Die ungestörte Religionsausübung wird gewährleistet – so steht es bereits in Artikel 4, Absatz 2 des Grundgesetzes. Darüber hinaus haben die Gerichte längst entschieden, dass die jüdische Praxis der Arbeitsruhe am Schabbat und an bestimmten Feiertagen zu respektieren sei, so Volker Beck. »Ist also alles in Butter?«
Offensichtlich nicht, wie der Geschäftsführer des Tikvah Instituts zu berichten weiß. »Immer wieder stoßen Jüdinnen und Juden auf totale Ignoranz, vor allem, wenn es um Prüfungstermine oder Examina geht.« Pochen sie aber auf ihre Rechte, laufen sie schnell Gefahr, als Querulanten oder Bittsteller dazustehen – keine angenehme Situation für die Betroffenen.
Und damit war man auch schon mittendrin im Thema der Tagung »Gut Schabbes? Chag Sameach!

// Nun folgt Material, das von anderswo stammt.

(** [currentState?.on?.[key]]; an inherited member has no [on]. *)
Definition on_lookup (currentState : Found MachineStateConfig) (key : string)
  : Found Transition :=
  match currentState with
  | Own sc =>
      match on sc with
      | None => NotFound
      | Some o => get o key
      end
  | Inherited _ => NotFound
  | NotFound => NotFound
  end.

(** [Object.keys(sc.on ?? [])] for a state definition. *)
Definition on_keys (sc : MachineStateConfig) : list string :=
  Object_keys (default [] (on sc)).

(** [Object.keys(targetState.on ?? [])] for what [config.states[...]] found:
    an inherited member has no [on]. *)
Definition found_keys (targetState : Found MachineStateConfig) : list string :=
  match targetState with
  | Own sc => on_keys sc
  | Inherited _ => []
  | NotFound => []
  end.

(** [typeof nextState === 'string' ? nextState : nextState.target] *)
Definition target_of (t : Transition) : string :=
  match t with
  | Shorthand s => s
  | TransitionObject target _ => target
  end.

(** [typeof nextState === 'object' && nextState.guard &&
     !nextState.guard(state.value, event)] *)
Definition denied (t : Transition) (v : StateValue) (e : string) : M bool :=
  match t with
  | TransitionObject _ (Some guard) =>
      allowed ← call_guard guard v e; mret (negb allowed)
  | _ => mret false
  end.

(** The tests of the reducer on what [currentState?.on?.[event]] found.  An
    inherited member is a function or an object: it is truthy, its [target]
    is [undefined] and it has no [guard].

    [!nextState] is [negb (is_truthy nextState)]. *)
Definition is_truthy (nextState : Found Transition) : bool :=
  match nextState with
  | Own t => truthy t
  | Inherited _ => true
  | NotFound => false
  end.

(** [typeof nextState === 'string' ? nextState : nextState.target] *)
Definition next_value (nextState : Found Transition) : StateValue :=
  match nextState with
  | Own t => Named (target_of t)
  | Inherited _ => Undefined
  | NotFound => Undefined
  end.

(** The guard test: a function is not of type ['object'], and
    [Object.prototype] has no [guard]. *)
Definition is_denied (nextState : Found Transition) (v : StateValue)
    (e : string) : M bool :=
  match nextState with
  | Own t => denied t v e
  | Inherited _ => mret false
  | NotFound => mret false
  end.

(** [getReducer(config)], the function [reducer(state, event)]. *)
Definition reducer (config : MachineConfig) (state : MachineState)
    (event : Message) : M MachineState :=
  currentState ← read_state config (value state);
  let nextState := on_lookup currentState (property_key event) in
  match event with
  | ContextUpdate updater =>
      mret {| value := value state;
             context := updater (context state);
             nextEvents := nextEvents state |}
  | Event name =>
      if negb (is_truthy nextState) then mret state
      else
        let nextStateValue := next_value nextState in
        no ← is_denied nextState (value state) name;
        if (no : bool) then mret state
        else
          targetState ← read_state config nextStateValue;
          match targetState with
          | NotFound => throw
          | found =>
              mret {| value := nextStateValue;
                     context := context state;
                     nextEvents := found_keys found |}
          end
  end.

Religionsfreiheit und Respekt für die Arbeitsruhe an Schabbat und jüdischen Feiertagen«, die das Tikvah Institut gemeinsam mit der Konrad-Adenauer-Stiftung (KAS) sowie der überparteilichen Experteninitiative Religionspolitik (EIR) und der Jüdischen Studierendenunion Deutschland (JSUD) am Sonntag in Berlin ausgerichtet hat.
Probleme Dabei sind die Probleme alles andere als neu. Seit Jahren bereits berichten jüdische Studierende von Prüfungsterminen, die mit den Hohen Feiertagen kollidieren. Observante Juden stehen dann nicht selten vor der Wahl, entweder das an diesen Tagen geltende Schreibverbot zu verletzen oder aber den Leistungsnachweis an einem anderen, zumeist viel späteren Datum zu erbringen, was stets mit einem Zeitverlust von sechs Monaten oder mehr einhergeht.
Vor allem die Fächer Jura und Medizin sind in diesem Kontext berüchtigt, weil wichtige Examina regelmäßig an Pessach oder Sukkot stattfinden. Und wer nach Ausbildung oder Studium im Arbeitsleben steht, dem kann ähnliches Ungemach drohen.
Immer wieder stoßen Jüdinnen und Juden auf totale Ignoranz.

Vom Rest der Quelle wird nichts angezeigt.